Records contained in a dataset:

Example form_vote_created_with_name_shown :
  (dispatch 10 100 100 (question_choice_vote_list 1 2)
     {| method := POST; user := Some alice; data := vote_form None None |} sample_store).1 =
  {| status_code := 201;
     content := OneVote {| vote_id := 3; voter_username := "alice" |} |}.
Proof. vm_compute. reflexivity. Qed.

Lemma voter_username_hidden_unless_revealed_witness :
  dispatch 10 100 100 (question_choice_vote_detail 1 1 1)
    {| method := GET; user := Some bob; data := no_data |} sample_store =
    ({| status_code := 200;
        content := OneVote {| vote_id := 1; voter_username := "*******" |} |}, sample_store) ∧
  dispatch 10 100 100 (question_choice_vote_detail 2 3 2)
    {| method := GET; user := Some alice; data := no_data |} sample_store =
    ({| status_code := 200;
        content := OneVote {| vote_id := 2; voter_username := "alice" |} |}, sample_store) ∧
  (dispatch 10 100 100 (question_choice_vote_list 1 2)
     {| method := POST; user := Some alice; data := no_data |} sample_store).1 =
    {| status_code := 201;
       content := OneVote {| vote_id := 3; voter_username := "*******" |} |}.
Proof.
  split; [|split].
  - exact (proj1 (proj2 (proj2 (voter_username_hidden_unless_revealed
      10 100 100 sample_store 1 1 1 bob no_data))) (Build_Vote bob 1 true)
      eq_refl eq_refl eq_refl).
  - exact (proj1 (proj2 (proj2 (voter_username_hidden_unless_revealed
      10 100 100 sample_store 2 3 2 alice no_data))) (Build_Vote alice 3 false)
      eq_refl eq_refl eq_refl).
  - rewrite (proj1 (proj2 (proj2 (proj2 (voter_username_hidden_unless_revealed
      10 100 100 sample_store 1 2 1 alice no_data)))) (Build_Choice 1 "Second choice")
      sample_question_published sample_alice_holds_no_vote eq_refl
      (λ H, match is_Some_None H with end)
      (λ k v, sample_alice_has_no_vote_for k v 2 ltac:(lia)) eq_refl).
    vm_compute. reflexivity.
Defined.

Example vote_created_hidden_by_default :
  (dispatch 10 100 100 (question_choice_vote_list 1 2)
     {| method := POST; user := Some alice; data := no_data |} sample_store).1 =
  {| status_code := 201;
     content := OneVote {| vote_id := 3; voter_username := "*******" |} |}.
Proof. vm_compute. reflexivity. Qed.

Lemma author_and_voter_only_mutation_witness :
  dispatch 10 100 100 (question_detail 1)
    {| method := DELETE; user := Some bob; data := no_data |} sample_store =
    ({| status_code := 403; content := Error PermissionDenied |}, sample_store) ∧
  dispatch 10 100 100 (question_choice_vote_detail 1 1 1)
    {| method := DELETE; user := Some alice; data := no_data |} sample_store =
    ({| status_code := 403; content := Error PermissionDenied |}, sample_store).
Proof.
  pose proof (author_and_voter_only_mutation 10 100 100 sample_store bob no_data)
    as (_ & _ & _ & Hq & _).
  pose proof (author_and_voter_only_mutation 10 100 100 sample_store alice no_data)
    as (_ & _ & _ & _ & Hv & _).
  split.
  - refine (proj2 (Hq 1 (Build_Question alice "Past question" 50 40) _)).
    apply elem_of_published.
    split; [reflexivity|split; [simpl; lia|vm_compute; lia]].
  - refine (Hv 1 1 (Build_Vote bob 1 true) DELETE eq_refl _ _);
      [repeat constructor|simpl; lia].
Defined.



(** After [alice] has created two published questions and [bob] has voted
    once under each, a PUT moves the second vote of [bob] to the other
    choice of the first question: the check of [validate] is not made on
    update, and [bob] holds two votes for choices of one question. *)
Example update_gives_second_vote_on_question :
  let st1 := after 10 empty_store question_list
    {| method := POST; user := Some alice;
       data := question_data "First question" 50 [choice_data "A"; choice_data "B"] |} in
  let st2 := after 10 st1 question_list
    {| method := POST; user := Some alice;
       data := question_data "Second question" 60 [choice_data "C"; choice_data "D"] |} in
  let st3 := after 10 st2 (question_choice_vote_list 1 1)
    {| method := POST; user := Some bob; data := no_data |} in
  let st4 := after 10 st3 (question_choice_vote_list 2 3)
    {| method := POST; user := Some bob; data := no_data |} in
  let response := dispatch 10 100 100 (question_choice_vote_detail 1 3 2)
    {| method := PUT; user := Some bob; data := vote_data (Some 2) None |} st4 in
  status_code response.1 = 200 ∧
  vote_table response.2 !! 1 = Some (Build_Vote bob 1 true) ∧
  vote_table response.2 !! 2 = Some (Build_Vote bob 2 true).
Proof. vm_compute. repeat split. Qed.

(** C5, as stated, fails: in the store that three requests of [alice]
    reach, choice 1 belongs to question 1, and the POST by [bob] of a vote
    for choice 1 under the path of question 2, whose publication date is in
    the future, is not answered with 400: [validate_choice] looks the
    question up in the published queryset and raises [DoesNotExist]. *)
Lemma cross_question_choice_under_unpublished_question_not_400 :
  ¬ (∀ (loaded now : Z) (st : Store) (question_pk choice_pk : nat) (u : User) (d : Data)
       (target : nat) (c : Choice),
       data_choice d = Some target →
       choice_table st !! target = Some c →
       question c ≠ question_pk →
       status_code
         (dispatch 10 loaded now (question_choice_vote_list question_pk choice_pk)
            {| method := POST; user := Some u; data := d |} st).1 = 400).
Proof.
  intros H.
  specialize (H 100%Z 100%Z (reached_store 10) 2 3 bob (vote_data (Some 1) None) 1
                (Build_Choice 1 "A") eq_refl).
  assert (choice_table (reached_store 10) !! 1 = Some (Build_Choice 1 "A")) as Hc
    by (vm_compute; reflexivity).
  assert (question (Build_Choice 1 "A") ≠ 2) as Hne by (simpl; lia).
  specialize (H Hc Hne). vm_compute in H. discriminate H.
Qed.

Lemma cross_question_choice_is_validation_failure_witness :
  dispatch 10 100 100 (question_choice_vote_list 1 1)
    {| method := POST; user := Some alice; data := vote_data (Some 3) None |} sample_store =
  ({| status_code := 400;
      content := Error (ValidationError "Is not accepted by this question.") |},
   sample_store).
Proof.
  refine (proj1 (cross_question_choice_is_validation_failure 10 100 100 sample_store 1 1 alice
    (vote_data (Some 3) None) 3 (Build_Choice 2 "Third choice") _ _ _ _)).
  - apply sample_question_published.
  - reflexivity.
  - reflexivity.
  - simpl; lia.
Defined.


(** The test [test_put_vote_change_invalid_choice] of the repository: the
    PUT of a vote to a choice that does not exist answers 400 and the vote
    keeps its choice. *)
Example put_vote_change_invalid_choice :
  let response := dispatch 10 100 100 (question_choice_vote_detail 1 1 1)
    {| method := PUT; user := Some bob; data := vote_data (Some 7) None |} sample_store in
  status_code response.1 = 400 ∧
  vote_table response.2 !! 1 = Some (Build_Vote bob 1 true).
Proof. vm_compute. repeat split. Qed.

Lemma failed_request_writes_nothing_witness :
  (dispatch 10 100 100 question_list
     {| method := POST; user := Some alice;
        data := question_data "Past question" 50 [choice_data "A"; choice_data "B"] |}
     sample_store).2 = sample_store.
Proof. apply failed_request_writes_nothing. vm_compute. lia. Defined.

Lemma safe_method_writes_nothing_witness :
  (dispatch 10 100 100 (question_choice_list 1)
     {| method := GET; user := Some bob; data := no_data |} sample_store).2 = sample_store.
Proof. apply safe_method_writes_nothing. repeat constructor. Defined.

The problem: If a line in the records above has the word "target", copy it out.

Result for this exercise:
       (target : nat) (c : Choice),
       data_choice d = Some target →
       choice_table st !! target = Some c →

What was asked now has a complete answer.